++++ DATA

(* ===== verification/MemmodSections.v ===== *)
(** * The protection of the sections

    [finalizeSections] of [Memmod.v]: neighbouring sections that share a page are joined
    into runs, and each run is protected or decommitted as one. *)

From S2P Require Import Prelude Sys Pe Memmod MemmodFacts.

Local Open Scope Z_scope.

(** ** Flags *)

Definition has (c flag : Z) : bool := bool_decide (Z.land c flag ≠ 0).

(** What a page protection permits. *)
Definition executable (p : Z) : bool :=
  has p (Z.lor (Z.lor PAGE_EXECUTE PAGE_EXECUTE_READ) (Z.lor PAGE_EXECUTE_READWRITE PAGE_EXECUTE_WRITECOPY)).
Definition readable (p : Z) : bool :=
  has p (Z.lor (Z.lor PAGE_READONLY PAGE_READWRITE) (Z.lor PAGE_EXECUTE_READ PAGE_EXECUTE_READWRITE)).
Definition writable (p : Z) : bool :=
  has p (Z.lor (Z.lor PAGE_WRITECOPY PAGE_READWRITE) (Z.lor PAGE_EXECUTE_WRITECOPY PAGE_EXECUTE_READWRITE)).

(** The protection [p] permits what the characteristics [c] ask for. *)
Definition permits (p c : Z) : Prop :=
  (has c IMAGE_SCN_MEM_EXECUTE = true → executable p = true) ∧
  (has c IMAGE_SCN_MEM_READ = true → readable p = true) ∧
  (has c IMAGE_SCN_MEM_WRITE = true → writable p = true).

Lemma has_bit c k : 0 <= k → has c (2 ^ k) = Z.testbit c k.
Proof.
  intros Hk. unfold has. destruct (Z.testbit c k) eqn:E.
  - apply bool_decide_eq_true_2. intros H0. pose proof (f_equal (λ z, Z.testbit z k) H0) as Hb. simpl in Hb.
    by rewrite Z.land_spec, E, Z.pow2_bits_true, Z.bits_0 in Hb by done.
  - apply bool_decide_eq_false_2. intros Hn. apply Hn. apply Z.bits_inj'. intros i Hi.
    rewrite Z.land_spec, Z.bits_0. destruct (decide (i = k)) as [->|]; [by rewrite E|].
    rewrite Z.pow2_bits_false by lia. by rewrite andb_false_r.
Qed.
(** ** LoadLibrary *)

Lemma load_module_correct fuel addr size aligned span n k l blocks imports (s s1 : state) :
  reserve_module fuel (old_header addr l) aligned s = Ret (inl (), s1) →
  let base := codeBase (module s1) in
  let m := memory_of s1 in
  let delta := up (base - l_base l) in
  base mod 4096 = 0 → library_in addr size l m →
  room addr size base (l_hsize l) span (l_align l) (l_sections l) m →
  relocatable base delta l blocks (placed base l m) → linkable base l n k imports (placed base l m) →
  relocations_apart base delta l blocks imports → (length blocks < fuel)%nat → (length imports + n + k < fuel)%nat →
  ∃ st m', load_module fuel addr size (old_header addr l) aligned s = start_image fuel (base + l_lfanew l) st ∧
    image_relocated base delta l blocks (placed base l m) m' ∧ image_linked base l imports m' (memory_of st) ∧
    module st = image_handles l imports (with_isRelocated (bool_decide (delta = 0 ∨ dir_size (l_relocs l) ≠ 0))
      (with_headers (base + l_lfanew l) (module s1))).
Proof.
  intros Hres base m delta Hpage Hlib Hroom Hrel Hlink Hapart Hf1 Hf2.
  destruct (copy_headers_correct addr size base span l m Hlib Hroom s1) as (s2 & E2 & M2 & P2); [done..|].
  destruct (fill_image_correct addr size base span l m Hlib Hroom fuel n k blocks imports s2)
    as (st & m' & E3 & R & L & P3); [done|by rewrite P2|by rewrite P2|done..|].
  exists st, m'. split_and!; [|done|done|by rewrite P3, P2].
  unfold load_module. erewrite bind_inl by exact Hres. unfold load_image.
  erewrite bind_inl by exact E2. by erewrite bind_inl by exact E3.
Qed.

(** The rest of [LoadLibrary], once the image is linked ([MemmodStart.v] says what it does). *)
Definition finish (fuel : nat) (newHeader : Z) : M () :=
  free_on_error (_ ← start_image fuel newHeader; ignore (buildNameExports fuel)).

++++++++

▶ [WHAT THIS TASK INVOLVES] Output exactly the span of lines beginning at the first line of the records and ending at the line that holds "Definition has (c", inclusive, with no other text.

▶ [ANSWER BOX]
(* ===== verification/MemmodSections.v ===== *)
(** * The protection of the sections

    [finalizeSections] of [Memmod.v]: neighbouring sections that share a page are joined
    into runs, and each run is protected or decommitted as one. *)

From S2P Require Import Prelude Sys Pe Memmod MemmodFacts.

Local Open Scope Z_scope.

(** ** Flags *)

Definition has (c flag : Z) : bool := bool_decide (Z.land c flag ≠ 0).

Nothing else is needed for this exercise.